(** An entry more in the indirect block. *)
Lemma add_entry_blocks v c x i L : length (iaddrs x) = 13%nat -> ind x = i -> i <> 0 -> (12 <= length L < 268)%nat -> 0 <= c < 2 ^ 32 -> nmeta <= c ->
  (forall bn, 0 <= bn < MAXFILE -> fblock v x bn = default 0 (L !! Z.to_nat bn)) -> NoDup (i :: L) -> (forall b, b ∈ i :: L -> nmeta <= b < c) ->
  has_blocks (setv i (stw (v i) (4 * (Z.of_nat (length L) - NDIRECT)) c) v) (c + 1) x [i] (L ++ [c]).
Proof.
  intros Hx Hi Hi0 Hl Hc Hlo Hm Hn Hr. constructor.
  - done.
  - rewrite length_app. cbn. lia.
  - intros bn Hbn. specialize (Hm bn Hbn). unfold fblock in *. rewrite lookup_snoc. rewrite Hi, (proj2 (Z.eqb_neq _ _) Hi0) in *.
    change NDIRECT with 12 in *. destruct (Z.ltb_spec bn 12) as [Hlt|Hge].
    + rewrite (proj2 (Nat.eqb_neq _ _)) by lia. done.
    + rewrite setv_eq. destruct (Nat.eqb_spec (Z.to_nat bn) (length L)) as [E|E].
      * rewrite <- E, Z2Nat.id by lia. by apply ldw_stw_same.
      * rewrite ldw_stw_other by lia. done.
  - by rewrite Hi.
  - rewrite length_app. cbn [length]. rewrite (proj2 (Nat.leb_gt _ _)) by lia. done.
  - change ([i] ++ L ++ [c]) with ((i :: L) ++ [c]). apply NoDup_app. split; [done|]. split; [|apply NoDup_singleton].
    intros b Hb Hb'. apply list_elem_of_singleton in Hb' as ->. specialize (Hr c Hb). lia.
  - intros b Hb. change ([i] ++ L ++ [c]) with ((i :: L) ++ [c]) in Hb. apply elem_of_app in Hb as [Hb|Hb]; [specialize (Hr b Hb); lia|].
    apply list_elem_of_singleton in Hb as ->. lia.
Qed.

◇ ◇ ◇ ◇ ◇ ◇ ◇

Brief >>
The response has to contain every record shown above, unaltered and complete.

Solution below >>
(** An entry more in the indirect block. *)
Lemma add_entry_blocks v c x i L : length (iaddrs x) = 13%nat -> ind x = i -> i <> 0 -> (12 <= length L < 268)%nat -> 0 <= c < 2 ^ 32 -> nmeta <= c ->
  (forall bn, 0 <= bn < MAXFILE -> fblock v x bn = default 0 (L !! Z.to_nat bn)) -> NoDup (i :: L) -> (forall b, b ∈ i :: L -> nmeta <= b < c) ->
  has_blocks (setv i (stw (v i) (4 * (Z.of_nat (length L) - NDIRECT)) c) v) (c + 1) x [i] (L ++ [c]).
Proof.
  intros Hx Hi Hi0 Hl Hc Hlo Hm Hn Hr. constructor.
  - done.
  - rewrite length_app. cbn. lia.
  - intros bn Hbn. specialize (Hm bn Hbn). unfold fblock in *. rewrite lookup_snoc. rewrite Hi, (proj2 (Z.eqb_neq _ _) Hi0) in *.
    change NDIRECT with 12 in *. destruct (Z.ltb_spec bn 12) as [Hlt|Hge].
    + rewrite (proj2 (Nat.eqb_neq _ _)) by lia. done.
    + rewrite setv_eq. destruct (Nat.eqb_spec (Z.to_nat bn) (length L)) as [E|E].
      * rewrite <- E, Z2Nat.id by lia. by apply ldw_stw_same.
      * rewrite ldw_stw_other by lia. done.
  - by rewrite Hi.
  - rewrite length_app. cbn [length]. rewrite (proj2 (Nat.leb_gt _ _)) by lia. done.
  - change ([i] ++ L ++ [c]) with ((i :: L) ++ [c]). apply NoDup_app. split; [done|]. split; [|apply NoDup_singleton].
    intros b Hb Hb'. apply list_elem_of_singleton in Hb' as ->. specialize (Hr c Hb). lia.
  - intros b Hb. change ([i] ++ L ++ [c]) with ((i :: L) ++ [c]) in Hb. apply elem_of_app in Hb as [Hb|Hb]; [specialize (Hr b Hb); lia|].
    apply list_elem_of_singleton in Hb as ->. lia.
Qed.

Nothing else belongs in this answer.